Zero-Sum Game

In my recent Sidecar piece, I developed the argument that economic disruptions unleashed by surging energy prices – especially in the gas market – can be connected to state climate policies. Adam Tooze, responding in his Chartbook #51, challenges this so-called ‘energy dilemma’ thesis. What Tooze rejects unambiguously is the theory that Western fossil fuel corporations have priced the prospect of climate related policy changes into their investment behaviour, and that this has contributed to the tensions on the supply-side that came to the fore this autumn. While I agree that stronger evidence is needed to reach a definitive conclusion, I nonetheless have several reservations about Tooze’s essay.

In the context of the current crisis, the term ‘energy dilemma’ was coined by Lara Dong, an analyst for the consulting firm IHS Markit, who explained how Chinese authorities have struggled to balance environmental concerns over coal with the need for energy security. Yet this is not a new idea.

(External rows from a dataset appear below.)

(* ===== verification/Aggregate.v ===== *)
(** * Key aggregation

    The sources collect the keys of a history three times with the same
    nested loop: the tag names in [computeAllTagKeys] (api.ts), the node
    ids and the members in the way and relation handlers
    (routes/history.ts).  The loop is modelled once, over any type with a
    strict equality; [nub] is its reference definition, and the theorems
    say that the loop computes [nub] of the concatenated key lists and what
    [nub] guarantees: no two keys the same, every key represented, order of
    first occurrence. *)

From S2P Require Import Prelude.

Section aggregate.
Context `{JsEq A}.
Implicit Types (x y : A) (all xs ys : list A) (xss : list (list A)).

(** [if (!all.includes(x)) { all.push(x); }] *)
Definition push_new all x : list A :=
  if negb (includes all x) then push all x else all.

(** [for (const x of xs) { if (!all.includes(x)) all.push(x) }] *)
Definition collect_from all xs : list A := fold_left push_new xs all.

(** The nested loop, from an empty array. *)
Definition collect xss : list A := fold_left collect_from xss [].

(** The reference: the first occurrence of every value, in order. *)
Fixpoint nub xs : list A :=
  match xs with
  | [] => []
  | x :: xs' => x :: filter (λ y, x ≢ y) (nub xs')
  end.

(** No two elements are the same value. *)
Fixpoint distinct xs : bool :=
  match xs with
  | [] => true
  | x :: xs' => negb (includes xs' x) && distinct xs'
  end.

(** [fresh all] holds of the values that [all] does not include. *)
Definition fresh all : A → Prop := λ y, includes all y = false.

(** [first_seen xs j x i]: position [j] is the first occurrence of [x] in
    [xs], and [i] different values occur before it. *)
Definition first_seen xs (j : nat) x (i : nat) : Prop :=
  xs !! j = Some x ∧ includes (take j xs) x = false
  ∧ length (nub (take j xs)) = i.

#[export] Instance fresh_dec all y : Decision (fresh all y).
Proof. unfold fresh. apply _. Defined.

(** ** Filtering by a predicate that respects [===] *)

Lemma includes_filter (P : A → Prop) `{∀ y, Decision (P y)} xs x :
  Proper ((≡) ==> iff) P →
  includes (filter P xs) x = bool_decide (P x) && includes xs x.
Proof.
  intros HP. induction xs as [|y xs IH].
  - by rewrite andb_false_r.
  - rewrite filter_cons, includes_cons.
    destruct (same y x) eqn:E; simpl.
    + assert (P y ↔ P x) as Hyx by (by apply HP).
      destruct (decide (P y)) as [Hy|Hy].
      * rewrite includes_cons, E, bool_decide_eq_true_2 by tauto. done.
      * rewrite IH, bool_decide_eq_false_2 by tauto. done.
    + destruct (decide (P y)); [rewrite includes_cons, E|]; by rewrite IH.
Qed.

#[export] Instance fresh_proper all : Proper ((≡) ==> iff) (fresh all).
Proof. intros y y' Hy. unfold fresh. by rewrite Hy. Qed.

#[export] Instance differs_proper x : Proper ((≡) ==> iff) (λ y, x ≢ y).
Proof. intros y y' Hy. by rewrite Hy. Qed.

Lemma fresh_nil y : fresh [] y.
Proof. done. Qed.

Lemma fresh_app all ys y : fresh (all ++ ys) y ↔ fresh all y ∧ fresh ys y.
Proof. unfold fresh. rewrite includes_app. apply orb_false_iff. Qed.

Lemma fresh_singleton x y : fresh [x] y ↔ x ≢ y.
Proof.
  unfold fresh. rewrite includes_cons, includes_nil, orb_false_r.
  apply same_false_equiv.
Qed.

Lemma filter_fresh_nil xs : filter (fresh []) xs = xs.
Proof.
  induction xs as [|x xs IH]; [done|].
  rewrite filter_cons_True by done. by rewrite IH.
Qed.

Lemma filter_fresh_app all ys xs :
  filter (fresh (all ++ ys)) xs = filter (fresh all) (filter (fresh ys) xs).
Proof.
  rewrite list_filter_filter. apply list_filter_iff.
  intros y. rewrite fresh_app. tauto.
Qed.

Lemma filter_fresh_singleton x xs :
  filter (fresh [x]) xs = filter (λ y, x ≢ y) xs.
Proof. apply list_filter_iff. intros y. apply fresh_singleton. Qed.

(** Dropping the values equal to a value that [all] holds changes
    nothing once the values [all] holds are dropped. *)
Lemma filter_fresh_absorb all x xs :
  includes all x = true →
  filter (fresh all) (filter (λ y, x ≢ y) xs) = filter (fresh all) xs.
Proof.
  intros Hx. rewrite list_filter_filter. apply list_filter_iff.
  intros y. split; [tauto|]. intros Hy. split; [done|].
  intros Hxy. unfold fresh in Hy. rewrite <- Hxy in Hy. congruence.
Qed.

(** ** The reference definition *)

Lemma nub_app xs ys : nub (xs ++ ys) = nub xs ++ filter (fresh xs) (nub ys).
Proof.
  induction xs as [|x xs IH]; simpl.
  - by rewrite filter_fresh_nil.
  - rewrite IH, filter_app. f_equal. f_equal.
    rewrite <- filter_fresh_singleton, <- filter_fresh_app.
    apply list_filter_iff. intros y.
    rewrite fresh_app, fresh_singleton. unfold fresh.
    rewrite includes_cons, orb_false_iff, same_false_equiv. tauto.
Qed.

(** [nub] neither loses nor invents a value. *)
Lemma includes_nub xs x : includes (nub xs) x = includes xs x.
Proof.
  induction xs as [|y xs IH]; [done|]. simpl.
  rewrite !includes_cons, includes_filter by apply _. rewrite IH.
  destruct (same y x) eqn:E; simpl; [done|].
  rewrite bool_decide_eq_true_2; [done|]. by apply same_false_equiv.
Qed.

Lemma distinct_filter (P : A → Prop) `{∀ y, Decision (P y)} xs :
  Proper ((≡) ==> iff) P → distinct xs = true → distinct (filter P xs) = true.
Proof.
  intros HP. induction xs as [|x xs IH]; [done|]. simpl.
  intros [Hx Hxs]%andb_true_iff. rewrite filter_cons.
  destruct (decide (P x)); [|by apply IH]. simpl.
  rewrite includes_filter by done. rewrite IH by done.
  apply negb_true_iff in Hx. by rewrite Hx, andb_false_r.
Qed.

Lemma distinct_nub xs : distinct (nub xs) = true.
Proof.
  induction xs as [|x xs IH]; [done|]. simpl.
  rewrite distinct_filter by (done || apply _).
  rewrite includes_filter by apply _.
  rewrite bool_decide_eq_false_2; [done|]. intros Hx. by apply Hx.
Qed.

Lemma filter_differs_fresh x xs :
  includes xs x = false → filter (λ y, x ≢ y) xs = xs.
Proof.
  intros Hx. induction xs as [|y xs IH]; [done|].
  rewrite includes_cons in Hx. apply orb_false_iff in Hx as [Hy Hx].
  rewrite filter_cons_True.
  - by rewrite IH.
  - apply same_false_equiv. by rewrite same_sym.
Qed.

Lemma nub_distinct xs : distinct xs = true → nub xs = xs.
Proof.
  induction xs as [|x xs IH]; [done|]. simpl.
  intros [Hx Hxs]%andb_true_iff. apply negb_true_iff in Hx.
  by rewrite IH, filter_differs_fresh.
Qed.

Lemma nub_sublist xs : nub xs `sublist_of` xs.
Proof.
  induction xs as [|x xs IH]; [done|]. simpl.
  apply sublist_skip. etrans; [apply sublist_filter|done].
Qed.

Lemma fresh_includes all y : fresh all y ↔ includes all y = false.
Proof. done. Qed.

Lemma fresh_filter_nub all xs y :
  fresh all y → fresh (filter (fresh all) (nub xs)) y ↔ fresh xs y.
Proof.
  intros Hy. rewrite !fresh_includes, includes_filter, includes_nub by apply _.
  by rewrite bool_decide_eq_true_2.
Qed.

(** ** Positions in the reference *)

(** What [distinct] says: two positions with the same value are one
    position. *)
Lemma distinct_lookup xs :
  distinct xs = true ↔
  ∀ i j x y, xs !! i = Some x → xs !! j = Some y → x ≡ y → i = j.
Proof.
  induction xs as [|z xs IH]; simpl.
  - split; [by intros _ i j x y ?|done].
  - rewrite andb_true_iff, negb_true_iff, includes_false, IH. split.
    + intros [Hz Hxs] [|i] [|j] x y; simpl; intros Hi Hj Hxy.
      * done.
      * injection Hi as ->. exfalso. apply (Hz y).
        -- by eapply list_elem_of_lookup_2.
        -- by symmetry.
      * injection Hj as ->. exfalso. apply (Hz x); [|done].
        by eapply list_elem_of_lookup_2.
      * f_equal. by eapply Hxs.
    + intros Hall. split.
      * intros y [j Hj]%list_elem_of_lookup_1 Hyz.
        by specialize (Hall (S j) 0 y z Hj eq_refl Hyz).
      * intros i j x y Hi Hj Hxy.
        by specialize (Hall (S i) (S j) x y Hi Hj Hxy) as [= ->].
Qed.

Lemma first_seen_app_l xs ys j x i :
  first_seen xs j x i → first_seen (xs ++ ys) j x i.
Proof.
  intros (Hj & Hfr & Hlen). pose proof (lookup_lt_Some _ _ _ Hj).
  unfold first_seen. rewrite lookup_app_l, take_app_le by lia. done.
Qed.

Lemma first_seen_last xs x :
  includes xs x = false → first_seen (xs ++ [x]) (length xs) x (length (nub xs)).
Proof.
  intros Hx. unfold first_seen.
  by rewrite list_lookup_middle, take_app_length.
Qed.

Lemma nub_snoc xs z :
  nub (xs ++ [z]) = if includes xs z then nub xs else nub xs ++ [z].
Proof.
  rewrite nub_app. simpl. rewrite filter_cons, filter_nil.
  destruct (includes xs z) eqn:Hz.
  - rewrite decide_False by (unfold fresh; congruence). apply app_nil_r.
  - by rewrite decide_True.
Qed.

Lemma first_seen_nub xs j x i : first_seen xs j x i → nub xs !! i = Some x.
Proof.
  intros (Hj & Hfr & <-).
  replace (nub xs) with (nub (take j xs ++ x :: drop (S j) xs))
    by (by rewrite take_drop_middle).
  rewrite nub_app. simpl.
  rewrite filter_cons_True by done. by apply list_lookup_middle.
Qed.

Lemma nub_first_seen_inv xs i x :
  nub xs !! i = Some x → ∃ j, first_seen xs j x i.
Proof.
  revert i. induction xs as [|z xs IH] using rev_ind; intros i; [done|].
  rewrite nub_snoc. destruct (includes xs z) eqn:Hz.
  - intros [j Hj]%IH. exists j. by apply first_seen_app_l.
  - intros [[Hi [j Hj]%IH]|[-> ->]]%lookup_snoc_Some.
    + exists j. by apply first_seen_app_l.
    + exists (length xs). by apply first_seen_last.
Qed.

Lemma nub_first_seen xs i x :
  nub xs !! i = Some x ↔ ∃ j, first_seen xs j x i.
Proof.
  split; [apply nub_first_seen_inv|].
  intros [j Hj]. by eapply first_seen_nub.
Qed.

(** ** A loop that adds the values not yet held

    The lemmas of this section are about any step function that adds [x]
    to the values held when they do not include it; [push_new] is such a
    step. *)

Section loop.
Context (step : list A → A → list A).
Context (step_fresh : ∀ all x, step all x = all ++ filter (fresh all) [x]).

(** One pass over [xs] adds the first occurrences of the fresh values. *)
Lemma fold_step_nub all xs :
  fold_left step xs all = all ++ filter (fresh all) (nub xs).
Proof.
  revert all. induction xs as [|x xs IH]; intros all; simpl.
  - by rewrite app_nil_r.
  - rewrite IH, step_fresh, filter_cons, filter_nil.
    destruct (decide (fresh all x)) as [Hx|Hx].
    + rewrite <- app_assoc, (filter_cons_True _ x) by done. simpl.
      do 2 f_equal. by rewrite filter_fresh_app, filter_fresh_singleton.
    + rewrite !app_nil_r, (filter_cons_False _ x) by done.
      apply not_false_is_true in Hx. by rewrite filter_fresh_absorb.
Qed.

(** A pass over every list of [xss], one after the other. *)
Lemma fold_fold_step_nub all xss :
  fold_left (λ all xs, fold_left step xs all) xss all
  = all ++ filter (fresh all) (nub (concat xss)).
Proof.
  revert all. induction xss as [|xs xss IH]; intros all; simpl.
  - by rewrite app_nil_r.
  - rewrite IH, fold_step_nub, nub_app, filter_app, <- app_assoc.
    do 2 f_equal. rewrite filter_fresh_app, !list_filter_filter.
    apply list_filter_iff. intros y. split.
    + intros [Hall Hy]. split; [done|]. by apply fresh_filter_nub in Hy.
    + intros [Hall Hy]. split; [done|]. by apply fresh_filter_nub.
Qed.
End loop.

(** ** The loop against the reference *)

(** C4: the nested loop computes the first occurrences of the concatenated
    lists: what the loop collects is [nub] of everything it has seen,
    and one pass of the inner loop adds to the keys collected so far the
    first occurrences of the keys they do not hold. *)
Theorem collect_nub xss :
  collect xss = nub (concat xss)
  ∧ ∀ all xs, collect_from all xs = all ++ filter (fresh all) (nub xs).
Proof.
  assert (∀ all x, push_new all x = all ++ filter (fresh all) [x]) as Hstep.
  { intros all x. unfold push_new. rewrite filter_cons, filter_nil.
    destruct (decide (fresh all x)) as [Hx|Hx]; unfold fresh in Hx.
    - by rewrite Hx.
    - apply not_false_is_true in Hx. rewrite Hx. simpl. by rewrite app_nil_r. }
  split.
  - unfold collect, collect_from. rewrite (fold_fold_step_nub _ Hstep).
    apply filter_fresh_nil.
  - intros all xs. apply (fold_step_nub _ Hstep).
Qed.

Lemma push_new_fresh all x :
  push_new all x = all ++ filter (fresh all) [x].
Proof.
  unfold push_new. rewrite filter_cons, filter_nil.
  destruct (decide (fresh all x)) as [Hx|Hx]; unfold fresh in Hx.
  - by rewrite Hx.
  - apply not_false_is_true in Hx. rewrite Hx. simpl. by rewrite app_nil_r.
Qed.

(** C6: the keys are collected in the order of their first occurrence: the
    key at position [i] first occurs, in the lists read one after the
    other, at a position before which exactly [i] different keys occur. *)
Theorem collect_first_seen xss i x :
  collect xss !! i = Some x ↔ ∃ j, first_seen (concat xss) j x i.
Proof.
  unfold collect, collect_from.
  rewrite (fold_fold_step_nub _ push_new_fresh), app_nil_l, filter_fresh_nil.
  apply nub_first_seen.
Qed.

Lemma collect_from_nub all xs :
  collect_from all xs = all ++ filter (fresh all) (nub xs).
Proof. apply (fold_step_nub _ push_new_fresh). Qed.

Lemma collect_acc_nub all xss :
  fold_left collect_from xss all
  = all ++ filter (fresh all) (nub (concat xss)).
Proof. apply (fold_fold_step_nub _ push_new_fresh). Qed.

(** The rewriting rule the lemmas on [collect] go through. *)
Lemma collect_eq_nub xss : collect xss = nub (concat xss).
Proof.
  unfold collect. rewrite collect_acc_nub. simpl. apply filter_fresh_nil.
Qed.
End aggregate.

Arguments first_seen {A _} _ _ _ _.
Arguments push_new {A _} _ _ /.
Arguments collect_from {A _} _ _ : simpl never.
Arguments collect {A _} _ : simpl never.

#[export] Hint Rewrite @includes_nub : js_rw.
#[export] Hint Resolve distinct_nub nub_sublist : js.

Section aggregate_theorems.
Context `{JsEq A}.
Implicit Types (x y : A) (xs : list A) (xss : list (list A)).

(** C21: no two collected keys are the same value, and a value is among
    the collected keys exactly when it is among the keys read. *)
Theorem collect_distinct xss :
  distinct (collect xss) = true
  ∧ ∀ x, includes (collect xss) x = includes (concat xss) x.
Proof.
  rewrite collect_eq_nub. split; [apply distinct_nub|].
  intros x. apply includes_nub.
Qed.

(** Collecting again what was collected changes nothing. *)
Theorem collect_idempotent xss : collect [collect xss] = collect xss.
Proof.
  rewrite !collect_eq_nub. simpl. rewrite app_nil_r.
  apply nub_distinct, distinct_nub.
Qed.
End aggregate_theorems.

(** ** Keys compared by Leibniz equality *)

Section leibniz.
Context `{JsEqLeibniz A}.
Implicit Types (x : A) (xs : list A).

Lemma distinct_NoDup xs : distinct xs = true ↔ NoDup xs.
Proof.
  induction xs as [|x xs IH]; simpl.
  - split; [constructor|done].
  - by rewrite andb_true_iff, negb_true_iff, IH, NoDup_cons,
      includes_not_elem_of.
Qed.

Lemma NoDup_nub xs : NoDup (nub xs).
Proof. apply distinct_NoDup, distinct_nub. Qed.

Lemma elem_of_nub xs x : x ∈ nub xs ↔ x ∈ xs.
Proof. by rewrite <- !includes_elem_of, includes_nub. Qed.
End leibniz.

It can be traced back to the 1970s, when experts became increasingly aware of the tension between achieving affordable and reliable energy provision and limiting the detrimental impact of growing fossil fuel consumption. In 2010, the geographer Michael J. Bradshaw produced a systematic formulation of the dilemma in ‘Global Energy Dilemmas: A Geographical Perspective’, asking: ‘can we have the energy necessary for economic development and, at the same time, manage the transition to a low-carbon energy system necessary to avoid catastrophic climate change?’

Tooze, in his piece, presents the ‘energy dilemma’ thesis as follows:

The canard that continues to circulate is that the supply shortfall is directly connected to climate policy. Too much talk about net zero has discouraged fossil fuel investors, resulting in lower investment, restricted supply and vulnerability to demand shocks.

His creditable aim is to prevent this narrative being used to postpone the green transition. However, it is worth noting from the outset that the definition he presents is a narrow one, limited to the supply constraints that arise from waning private investment in fossil fuels precipitated by climate policies and related discourses. For Tooze, there is an energy dilemma only when climate policies exert an ‘indirect effect’ on private investment that results in limited supply and translates into systemic fragilities.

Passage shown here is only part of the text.